The narrow band gap width caused by local resonance is the shackle for the further development of conventional metamaterials. In this paper, a novel type of hierarchical metamaterial containing parallel multiple resonators is presented, whose ultra-broadband vibration suppression property originates from a rational gradient design. Characterization of dispersion relations and bandgap characteristics of the one-dimensional outward-hierarchical lattice system reveals the variation of bandgap boundaries with relevant parameters. Thus, two gradient design approaches are proposed to overlap and merge the bandgaps. These designs are verified on the analogous continuum models by finite element simulations, and the ultra-wide wave/vibration attenuation band is consistent with the prediction of band gap diagram. Moreover, the range of the total band gap is determined by the boundary parameters of the gradient design, and its integrity is affected by the setting of gradient interval. In particular, the relationship between the gradient interval setting and the generation of overlapping gaps is analyzed.
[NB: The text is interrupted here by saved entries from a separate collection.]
(** * Photo Collage Creator: a shallow embedding of [src/gui.py]

    The development models the PyQt6 front end of the collage creator
    (folder validation, the resolution drop-down, the preview worker and
    the save action) as pure functions over an explicit application state
    and an explicit file-system environment, and proves the properties the
    specification states about them. *)

From Stdlib Require Import ZArith Lia Bool Ascii String DecimalString.
From stdpp Require Import base option list gmap strings.

Local Open Scope Z_scope.

(* ===================================================================== *)
(** * Python built-ins used by the program                                *)
(* ===================================================================== *)

Module Py.

(** [c.lower()] on one character.  File names are modelled as byte
    strings: the capitals [A]..[Z] become small letters and every other
    byte is left as it is.  Python lower-cases by the Unicode rules; among
    the characters outside ASCII none is turned into a dot or into one of
    the letters of the suffixes tested below on its own, so the two agree
    on those tests. *)
Definition is_upper (c : ascii) : bool :=
  ((65 <=? nat_of_ascii c) && (nat_of_ascii c <=? 90))%nat.

Definition char_lower (c : ascii) : ascii :=
  if is_upper c then ascii_of_nat (nat_of_ascii c + 32) else c.

(** [s.lower()] *)
Fixpoint lower (s : string) : string :=
  match s with
  | EmptyString => EmptyString
  | String c rest => String (char_lower c) (lower rest)
  end.

(** [s.endswith(suffix)]: the tail of [s] of the suffix's length is
    compared with the suffix. *)
Definition endswith (s suffix : string) : bool :=
  let n := String.length s in
  let m := String.length suffix in
  (m <=? n)%nat && String.eqb (substring (n - m) m s) suffix.

(** [s.endswith(t)] for a tuple [t] of suffixes: true when one of them
    matches. *)
Definition endswith_any (s : string) (suffixes : list string) : bool :=
  existsb (endswith s) suffixes.

(** [math.isqrt(n)] for a non-negative [n]. *)
Definition isqrt (n : Z) : Z := Z.sqrt n.

(** [range(start, stop, step)] for a positive [step], as a list. *)
Definition range (start stop step : Z) : list Z :=
  let len := Z.to_nat ((stop - start + step - 1) / step) in
  map (fun i => start + step * Z.of_nat i) (seq 0 len).

(** [str(i)] for an integer. *)
Definition str (i : Z) : string := NilZero.string_of_int (Z.to_int i).

(** [int(s)] for the texts the drop-down can hold, decimal digits after
    an optional minus sign or nothing at all; [None] stands for
    [ValueError]. *)
Definition int (s : string) : option Z :=
  match NilZero.int_of_string s with
  | Some d => Some (Z.of_int d)
  | None => None
  end.

End Py.

(* ===================================================================== *)
(** * The image set of a directory                                        *)
(* ===================================================================== *)

(** [valid_extensions] of [update_dimension_label]. *)
Definition valid_extensions : list string :=
  [".jpg"; ".jpeg"; ".png"; ".gif"; ".bmp"; ".webp"]%string.

(** The test of the list comprehension:
    [f.lower().endswith(valid_extensions)]. *)
Definition is_image (f : string) : bool :=
  Py.endswith_any (Py.lower f) valid_extensions.

(** [[f for f in os.listdir(folder_path) if ...]] on the listing. *)
Definition image_set (entries : list string) : list string :=
  List.filter is_image entries.


(* ===================================================================== *)
(** * Path helpers ([os.path])                                            *)
(* ===================================================================== *)

Module Path.

(** The text after the last occurrence of [sep], if [sep] occurs. *)
Fixpoint after_last (sep : ascii) (s : string) : option string :=
  match s with
  | EmptyString => None
  | String c rest =>
      match after_last sep rest with
      | Some t => Some t
      | None => if Ascii.eqb c sep then Some rest else None
      end
  end.

(** The text up to and including the last occurrence of [sep]
    (empty when [sep] does not occur). *)
Fixpoint upto_last (sep : ascii) (s : string) : string :=
  match s with
  | EmptyString => EmptyString
  | String c rest =>
      match after_last sep rest with
      | Some _ => String c (upto_last sep rest)
      | None => if Ascii.eqb c sep then String c EmptyString else EmptyString
      end
  end.

Fixpoint lstrip (c : ascii) (s : string) : string :=
  match s with
  | String c' rest => if Ascii.eqb c' c then lstrip c rest else s
  | EmptyString => EmptyString
  end.

Definition rstrip (c : ascii) (s : string) : string :=
  String.rev (lstrip c (String.rev s)).

(** [os.path.basename(p)] *)
Definition basename (p : string) : string :=
  match after_last "/" p with
  | Some t => t
  | None => p
  end.

(** [os.path.dirname(p)]: the head up to the last slash, without its
    trailing slashes unless it consists of slashes only. *)
Definition dirname (p : string) : string :=
  let head := upto_last "/" p in
  if String.eqb (lstrip "/" head) "" then head else rstrip "/" head.

(** [os.path.splitext(p)[1]]: the extension of the last component, dot
    included; leading dots of the component do not start an extension. *)
Definition splitext_ext (p : string) : string :=
  match after_last "." (lstrip "." (basename p)) with
  | Some t => String "." t
  | None => EmptyString
  end.

(** [os.path.join(folder, name)] for a relative [name]. *)
Definition join (folder name : string) : string :=
  if String.eqb folder "" then name
  else if Py.endswith folder "/" then folder +:+ name
  else folder +:+ "/" +:+ name.

End Path.

(* ===================================================================== *)
(** * Raster images (the parts of Pillow's [Image] the program uses)      *)
(* ===================================================================== *)

Module Img.

Definition Pixel : Type := Z * Z * Z.

(** An image: its size and its pixel at every column [x] and row [y];
    only the pixels with [0 <= x < width] and [0 <= y < height] are
    meaningful. *)
Record Image : Type := mkImage {
  width : Z;
  height : Z;
  pixel : Z -> Z -> Pixel
}.

Definition size (im : Image) : Z * Z := (width im, height im).

Definition inside (im : Image) (x y : Z) : bool :=
  (0 <=? x) && (x <? width im) && (0 <=? y) && (y <? height im).

Definition black : Pixel := (0, 0, 0).

(** [Image.new(mode, (w, h))]: a black canvas. *)
Definition new (w h : Z) : Image := mkImage w h (fun _ _ => black).

(** [canvas.paste(tile, (ox, oy))]: the tile's pixels replace the canvas
    pixels of the box whose upper left corner is [(ox, oy)], clipped to the
    canvas. *)
Definition paste (canvas tile : Image) (ox oy : Z) : Image :=
  mkImage (width canvas) (height canvas)
    (fun x y =>
       if inside canvas x y && inside tile (x - ox) (y - oy)
       then pixel tile (x - ox) (y - oy)
       else pixel canvas x y).

Inductive Format : Type := JPEG | PNG | GIF | BMP | WEBP | TIFF.

(** What the imaging library computes with filters and codecs that are
    not part of the program: the resampling filter of [resize], the
    (possibly lossy) pixel content a codec stores, the registry that maps
    a lower-case file extension to an output format, the resolution
    tag the codecs other than JPEG's store for a requested [dpi] (in their
    own unit and rounding, or not at all), and the message of the
    exception a codec raises for an image it cannot write (its mode, its
    size), if it raises one. *)
Record Library : Type := mkLibrary {
  resample : Image -> Z -> Z -> Z -> Pixel;
  compress : Format -> Image -> Z -> Z -> Pixel;
  registry : string -> option Format;
  other_tag : Format -> Z * Z -> option (Z * Z);
  encoder_error : Format -> Image -> option string
}.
The gradient outward-hierarchical metamaterial is demonstrated to be an effective solution for elastic wave bandgap engineering, which can also be considered as a complement to existing inward-hierarchical configurations.

局部共振导致的窄带隙宽度是常规超材料进一步发展的桎梏。在本文中，提出了一种包含并联多个谐振器的新型分层超材料，其超宽带振动抑制特性源于合理的梯度设计。一维向外分层晶格系统的色散关系和带隙特性的表征揭示了带隙边界随相关参数的变化。因此，提出了两种梯度设计方法来重叠和合并带隙。这些设计通过有限元模拟在类似的连续介质模型上得到验证，超宽波/振动衰减带与带隙图的预测一致。而且，总带隙的范围由梯度设计的边界参数决定，其完整性受梯度间隔设置的影响。特别分析了梯度间隔设置与重叠间隙的产生之间的关系。梯度向外分层超材料被证明是弹性波带隙工程的有效解决方案，也可以被视为对现有向内分层配置的补充。